[PATCH 1/2] compiler.h: Introduce ptr_eq() to preserve address dependency

[Date Prev][Date Next][Thread Prev][Thread Next][Date Index][Thread Index]

 



Compiler CSE and SSA GVN optimizations can cause the address dependency
of addresses returned by rcu_dereference to be lost when comparing those
pointers with either constants or previously loaded pointers.

Introduce ptr_eq() to compare two addresses while preserving the address
dependencies for later use of the address. It should be used when
comparing an address returned by rcu_dereference().
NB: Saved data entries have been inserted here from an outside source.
(* ===== verification/Acct.v ===== *)
(** * What the file system takes and gives back

    References to inodes, locks on inodes and open transactions are counted;
    [moves m d] says by how much a routine changes each count when it returns.
    The rule for sequencing subtracts what is accounted for as it goes along the
    text of a routine, so that for a routine that gives back all it takes what
    is left at each [return] is zero. *)

From S2P Require Import Prelude Spinlock Bytes Bufcache Log Txdisk Fs.

(** The references to inode [i], the locks on it, the transactions open and the
    references to file [f]. *)
Inductive obs : Type := IRef (i : nat) | ILock (i : nat) | Ops | FRef (f : nat).
#[global] Instance obs_eq_dec : EqDecision obs.
Proof. solve_decision. Defined.

Definition one (x o : obs) : Z := if decide (x = o) then 1 else 0.
#[global] Arguments one : simpl never.

(** ** Accounting *)

(** A state in which things are counted, and what is well formed about it. *)
Class Tally (S : Type) := { tally : S -> obs -> Z; okay : S -> Prop }.

(** From a state in [P], if [m] returns [a], then the counts have moved by
    [d a] and the state is in [Q a]. *)
Definition acc {S} `{Tally S} {A} (P : S -> Prop) (m : M S A) (d : A -> obs -> Z) (Q : A -> S -> Prop) : Prop :=
  forall s a s', P s -> m s = Ok a s' -> Q a s' /\ forall o, tally s' o = tally s o + d a o.
Definition moves {S} `{Tally S} {A} (m : M S A) (d : A -> obs -> Z) : Prop :=
  acc okay m d (fun _ => okay).
(** Nothing changes. *)
Abbreviation still m := (moves m (fun _ _ => 0)).

Section acc.
Context {S : Type} `{Tally S}.

Lemma acc_bind {A B} (m : M S A) (k : A -> M S B) P R Q d1 d :
  acc P m d1 R -> (forall a, acc (R a) (k a) (fun b o => d b o - d1 a o) Q) -> acc P (bind m k) d Q.
Proof.
  intros Hm Hk s b s'' HP (a&s'&E1&E2)%bind_inv.
  destruct (Hm _ _ _ HP E1) as [HR H1]. destruct (Hk a _ _ _ HR E2) as [HQ H2].
  split; [done|]. intros o. rewrite H2, H1. lia.
Qed.
Lemma acc_ret {A} (a : A) P Q d :
  (forall o, d a o = 0) -> (forall s, P s -> Q a s) -> acc P (ret a) d Q.
Proof. intros Hd HQ s ? ? HP [= <- <-]. split; [by apply HQ|]. intros o. rewrite Hd. lia. Qed.
Lemma acc_conseq {A} (m : M S A) (P P' : S -> Prop) (Q Q' : A -> S -> Prop) d d' :
  acc P' m d' Q' -> (forall s, P s -> P' s) -> (forall a s, Q' a s -> Q a s) ->
  (forall a o, d a o = d' a o) -> acc P m d Q.
Proof.
  intros Hm HP HQ Hd s a s' Hs E. destruct (Hm _ _ _ (HP _ Hs) E) as [H1 H2].
  split; [by apply HQ|]. intros o. by rewrite Hd.
Qed.
Lemma acc_stop {A} (m : M S A) P Q d : (forall s a s', m s <> Ok a s') -> acc P m d Q.
Proof. intros Hm s a s' _ E. by destruct (Hm _ _ _ E). Qed.
Lemma moves_bind {A B} (m : M S A) (k : A -> M S B) d1 d :
  moves m d1 -> (forall a, moves (k a) (fun b o => d b o - d1 a o)) -> moves (bind m k) d.
Proof. apply acc_bind. Qed.
Lemma moves_ret {A} (a : A) d : (forall o, d a o = 0) -> moves (ret a) d.
Proof. intros Hd. apply acc_ret; [done|]. intros s Hs. exact Hs. Qed.
Lemma moves_eq {A} (m : M S A) d d' : moves m d' -> (forall a o, d a o = d' a o) -> moves m d.
Proof. intros Hm Hd. eapply acc_conseq; [exact Hm|done|done|done]. Qed.
Lemma moves_assoc {A B C} (m : M S A) (k : A -> M S B) (k' : B -> M S C) d :
  moves (bind m (fun a => bind (k a) k')) d -> moves (bind (bind m k) k') d.
Proof. intros Hm s c s' Hs E. rewrite bind_bind in E. by eapply Hm. Qed.
Lemma moves_ret_bind {A B} (a : A) (k : A -> M S B) d : moves (k a) d -> moves (bind (ret a) k) d.
Proof. done. Qed.
Lemma still_run {A} (m : M S A) s a s' :
  m s = Ok a s' -> okay s -> still m -> forall o, tally s' o = tally s o.
Proof. intros E Hs Hm o. destruct (Hm _ _ _ Hs E) as [_ ->]. lia. Qed.
Lemma still_gets {A} (f : S -> A) : still (gets f).
Proof. intros s a s' Hs [= <- <-]. split; [done|]. intros o. lia. Qed.
Lemma still_deref {A} (o : option A) : still (deref o : M S A).
Proof. destruct o; [by apply moves_ret|by apply acc_stop]. Qed.
Lemma still_when b (m : M S unit) : still m -> still (when b m).
Proof. intros Hm. destruct b; [done|by apply moves_ret]. Qed.
Lemma still_forM {X} (f : X -> M S unit) l : (forall x, still (f x)) -> still (forM l f).
Proof.
  intros Hf. induction l as [|x l IH]; [by apply moves_ret|].
  eapply moves_bind; [apply Hf|]. intros ?. eapply moves_eq; [apply IH|]. intros ? o. lia.
Qed.
Lemma moves_forR {X B} (f : X -> M S (option B)) l d :
  (forall x, moves (f x) d) -> (forall o, d None o = 0) -> moves (forR l f) d.
Proof.
  intros Hf Hd. induction l as [|x l IH]; [by apply moves_ret|].
  eapply moves_bind; [apply Hf|]. intros [b|].
  - apply moves_ret. intros o. lia.
  - eapply moves_eq; [apply IH|]. intros a o. rewrite Hd. lia.
Qed.
End acc.

Create HintDb moves.
#[export] Hint Resolve still_gets still_deref : moves.

(** Along the text of a routine; calls are looked up in the database [moves]. *)
Ltac moves_call := first [assumption | solve [eauto 4 with moves]].
Ltac moves_step :=
  lazymatch goal with
  | |- forall _, _ => intros ?; cbv beta
  | |- moves (bind (match ?x with _ => _ end) _) _ => destruct x
  | |- moves (bind (bind _ _) _) _ => apply moves_assoc
  | |- moves (bind (ret _) _) _ => apply moves_ret_bind
  | |- moves (bind (deref (Some _)) _) _ => apply moves_ret_bind
  | |- moves (bind (deref None) _) _ => apply acc_stop; intros ? ? ?; discriminate
  | |- moves (bind _ _) _ => eapply moves_bind; [moves_call|intros ?; cbv beta]
  | |- moves (ret _) _ => apply moves_ret; intros ?; cbn; lia
  | |- moves (panic _) _ => apply acc_stop; intros ? ? ?; discriminate
  | |- moves fault _ => apply acc_stop; intros ? ? ?; discriminate
  | |- moves spin _ => apply acc_stop; intros ? ? ?; discriminate
  | |- moves (sleepon _) _ => apply acc_stop; intros ? ? ?; discriminate
  | |- moves (match ?x with _ => _ end) _ => destruct x
  | |- moves _ _ => eapply moves_eq; [moves_call|intros ? ?; cbn; lia]
  end.
Ltac moves_tac := repeat moves_step.
Ltac to_moves := lazymatch goal with |- acc _ ?m ?d _ => change (moves m d) end.

(** ** The routines of fs.c *)

Module Acct.
Import Log Sleeplock Fs.

Section fs.
Context {B : Type} `{BufCache B}.
Abbreviation L := (Log.logst B).
Abbreviation F := (fsst L).

Definition fs_count (s : F) (o : obs) : Z :=
  match o with
  | IRef i => from_option i_ref 0 (f_inodes s !! i)
  | ILock i => if from_option (fun x => sl_locked (i_lock x)) false (f_inodes s !! i) then 1 else 0
  | Ops => Log.lg_outstanding (f_disk s)
  | FRef _ => 0
  end.
#[export] Instance fs_tally : Tally F := {| tally := fs_count; okay _ := True |}.

(** Routines of the log that leave the number of open transactions alone. *)
Definition same_ops : relation L := fun l l' => Log.lg_outstanding l' = Log.lg_outstanding l.
#[local] Instance same_ops_po : PreOrder same_ops.
Proof. split; [by intros ?|]. intros ? ? ? H1 H2. unfold same_ops in *. congruence. Qed.

Lemma ops_zoom {A} (m : M B A) : keeps same_ops (zoom Log.lg_st m).
Proof. by apply keeps_zoom. Qed.
Lemma ops_modify (g : L -> L) : (forall l, Log.lg_outstanding (g l) = Log.lg_outstanding l) -> keeps same_ops (modify g).
Proof. intros. by apply keeps_modify. Qed.
Hint Resolve ops_zoom : keeps.
Hint Extern 1 (keeps same_ops (modify _)) => apply ops_modify; intros; reflexivity : keeps.

Lemma ops_acquire : keeps same_ops Log.acquire_log.
Proof. unfold Log.acquire_log. keeps_tac. Qed.
Lemma ops_release : keeps same_ops Log.release_log.
Proof. unfold Log.release_log. keeps_tac. Qed.
Lemma ops_wake c : keeps same_ops (Log.wake c).
Proof. unfold Log.wake. keeps_tac. Qed.
Hint Resolve ops_acquire ops_release ops_wake : keeps.
Lemma ops_log_write i : keeps same_ops (Log.log_write i).
Proof. unfold Log.log_write, Log.entry. keeps_tac. Qed.
Lemma ops_entry j : keeps same_ops (Log.entry j).
Proof. unfold Log.entry. keeps_tac. Qed.
Lemma ops_rd b : keeps same_ops (Log.rd b).
Proof. unfold Log.rd. keeps_tac. Qed.
Hint Resolve ops_entry ops_rd : keeps.
Lemma ops_log_one t : keeps same_ops (Log.log_one t).
Proof. unfold Log.log_one, Log.buf_data, Log.buf_set, Log.buf_write, Log.buf_release. keeps_tac. Qed.
Lemma ops_install_one t : keeps same_ops (Log.install_one t).
Proof. unfold Log.install_one, Log.buf_data, Log.buf_set, Log.buf_write, Log.buf_release. keeps_tac. Qed.
Lemma ops_write_head : keeps same_ops Log.write_head.
Proof. unfold Log.write_head, Log.buf_data, Log.buf_set, Log.buf_write, Log.buf_release. keeps_tac. Qed.
Hint Resolve ops_log_one ops_install_one ops_write_head : keeps.
Lemma ops_commit : keeps same_ops Log.commit.
Proof. unfold Log.commit, Log.write_log, Log.install_trans. keeps_tac. Qed.

Lemma ops_sleepon {A} c : keeps (A:=A) same_ops (sleepon c).
Proof. done. Qed.
Hint Resolve ops_log_write ops_commit ops_sleepon : keeps.
Lemma ops_sync : keeps same_ops Log.sync.
Proof. unfold Log.sync, Log.sync_enter, Log.sync_wait, Log.sync_finish, Log.sleep_log. keeps_tac. Qed.

(** *** Transactions *)

Lemma tally_disk (s : F) l o :
  tally (s <| f_disk := l |>) o =
    tally s o + (if decide (o = Ops) then Log.lg_outstanding l - Log.lg_outstanding (f_disk s) else 0).
Proof. cbn [tally fs_tally]; unfold fs_count. destruct o; case_decide; try congruence; proj_upd; lia. Qed.

Lemma still_disk {A} (m : M L A) : keeps same_ops m -> still (zoom f_disk m).
Proof.
  intros Hm s a s' _. unfold zoom. destruct (m (f_disk s)) eqn:E; intros [= <- <-].
  split; [done|]. intros o. rewrite tally_disk, (Hm _ _ _ E). case_decide; lia.
Qed.

Lemma begin_op_moves : moves (zoom f_disk Log.begin_op) (fun _ => one Ops).
Proof.
  intros s a s' _. unfold zoom. destruct (Log.begin_op (f_disk s)) eqn:E; intros [= <- <-].
  split; [done|]. intros o. rewrite tally_disk. unfold Log.begin_op in E.
  apply bind_inv in E as (?&l1&E1&E). pose proof (ops_acquire _ _ _ E1) as H1. unfold same_ops in H1.
  rewrite bind_gets in E. unfold id in E.
  destruct (Log.lg_committing l1); [by apply bind_inv in E as (?&?&_&[=])|].
  destruct (_ <? _); [by apply bind_inv in E as (?&?&_&[=])|].
  rewrite bind_modify in E. apply ops_release in E. unfold same_ops in E. proj_upd in E.
  unfold one. repeat case_decide; try congruence; lia.
Qed.

Lemma end_op_moves : moves (zoom f_disk Log.end_op) (fun _ o => - one Ops o).
Proof.
  intros s a s' _. unfold zoom. destruct (Log.end_op (f_disk s)) eqn:E; intros [= <- <-].
  split; [done|]. intros o. rewrite tally_disk. unfold Log.end_op in E.
  apply bind_inv in E as (?&l1&E1&E). pose proof (ops_acquire _ _ _ E1) as H1. unfold same_ops in H1.
  rewrite bind_modify in E. set (l2 := l1 <| _ ::= _ |>) in E.
  assert (Log.lg_outstanding l2 = Log.lg_outstanding l1 - 1) as H2 by (unfold l2; proj_upd; lia).
  assert (same_ops l2 s0) as H3.
  { lazymatch type of E with ?m l2 = Ok _ _ => enough (keeps same_ops m) as Hk by exact (Hk _ _ _ E) end.
    pose proof ops_sync. keeps_tac. }
  unfold same_ops in H3. unfold one. repeat case_decide; try congruence; lia.
Qed.

(** *** Blocks *)

Lemma still_bread dev b : still (bread dev b).
Proof. apply still_disk, ops_zoom. Qed.
Lemma still_bdata i : still (bdata i).
Proof. apply still_disk, ops_zoom. Qed.
Lemma still_bset i x : still (bset i x).
Proof. apply still_disk, ops_zoom. Qed.
Lemma still_blog i : still (blog i).
Proof. apply still_disk, ops_log_write. Qed.
Lemma still_brelse i : still (brelse i).
Proof. apply still_disk, ops_zoom. Qed.
Lemma still_sb (g : F -> F) : (forall s, f_inodes (g s) = f_inodes s /\ f_disk (g s) = f_disk s) -> still (modify g).
Proof.
  intros Hg s a s' _ [= <- <-]. split; [done|]. intros o. destruct (Hg s) as [Hi Hd].
  cbn [tally fs_tally]; unfold fs_count. destruct o; rewrite ?Hi, ?Hd; lia.
Qed.
Hint Resolve still_bread still_bdata still_bset still_blog still_brelse : moves.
This is needed to prevent the compiler CSE and SSA GVN optimizations
from replacing the registers holding @a or @b based on their
equality, which does not preserve address dependencies and allows the
following misordering speculations:

- If @b is a constant, the compiler can issue the loads which depend
  on @a before loading @a.
- If @b is a register populated by a prior load, weakly-ordered
  CPUs can speculate loads which depend on @a before loading @a.

The same logic applies with @a and @b swapped.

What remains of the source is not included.